(** * Sprint Beacon start gate: detector, power modes, radio link, pairing

    A shallow embedding of
    [firmware/stargate/Tag_Beacon_BLE_Pairing_UWB_Only.ino].
    Machine integers are [Z] with the wrap-around of their C type written
    out; strings are [string]; the NVS namespace is a finite map. *)

From Stdlib Require Import ZArith Lia Bool List String Ascii.
From stdpp Require Import base option gmap strings pretty.
Import ListNotations.

Local Open Scope string_scope.
Local Open Scope Z_scope.

(** ** Machine integers *)

Definition u8 (z : Z) : Z := z mod 2 ^ 8.
Definition u16 (z : Z) : Z := z mod 2 ^ 16.
Definition u32 (z : Z) : Z := z mod 2 ^ 32.

(** Conversion of a 32-bit pattern to [int32_t]. *)
Definition to_int32 (z : Z) : Z :=
  let m := u32 z in if m <? 2 ^ 31 then m else m - 2 ^ 32.

(** ** Power states *)

Inductive PowerState : Set :=
| DEEP_SLEEP
| CHARGING
| AWAKE_STANDBY
| AWAKE_RUNNING
| PAIRING_MODE
| OTA_MODE.

Definition PowerState_eqb (a b : PowerState) : bool :=
  match a, b with
  | DEEP_SLEEP, DEEP_SLEEP | CHARGING, CHARGING
  | AWAKE_STANDBY, AWAKE_STANDBY | AWAKE_RUNNING, AWAKE_RUNNING
  | PAIRING_MODE, PAIRING_MODE | OTA_MODE, OTA_MODE => true
  | _, _ => false
  end.

(** ** Start detection *)

Definition MIN_ABS_CM : Z := 1.
Definition MIN_DROP_CM : Z := 10.
Definition BASELINE_MAX_CM : Z := 183.
Definition BELOW_CONSEC_REQUIRED : Z := 2.
Definition ABOVE_CONSEC_REQUIRED : Z := 2.
Definition TRIGGER_HOLD_MS : Z := 500.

________________

_TASK DETAILS_
Take the listing above and repeat exactly the lines from the one containing "Definition to_int32 (z" through the one containing "Definition BASELINE_MAX_CM : Z := 183.", both included.

_RESPONSE_
Definition to_int32 (z : Z) : Z :=
  let m := u32 z in if m <? 2 ^ 31 then m else m - 2 ^ 32.

(** ** Power states *)

Inductive PowerState : Set :=
| DEEP_SLEEP
| CHARGING
| AWAKE_STANDBY
| AWAKE_RUNNING
| PAIRING_MODE
| OTA_MODE.

Definition PowerState_eqb (a b : PowerState) : bool :=
  match a, b with
  | DEEP_SLEEP, DEEP_SLEEP | CHARGING, CHARGING
  | AWAKE_STANDBY, AWAKE_STANDBY | AWAKE_RUNNING, AWAKE_RUNNING
  | PAIRING_MODE, PAIRING_MODE | OTA_MODE, OTA_MODE => true
  | _, _ => false
  end.

(** ** Start detection *)

Definition MIN_ABS_CM : Z := 1.
Definition MIN_DROP_CM : Z := 10.
Definition BASELINE_MAX_CM : Z := 183.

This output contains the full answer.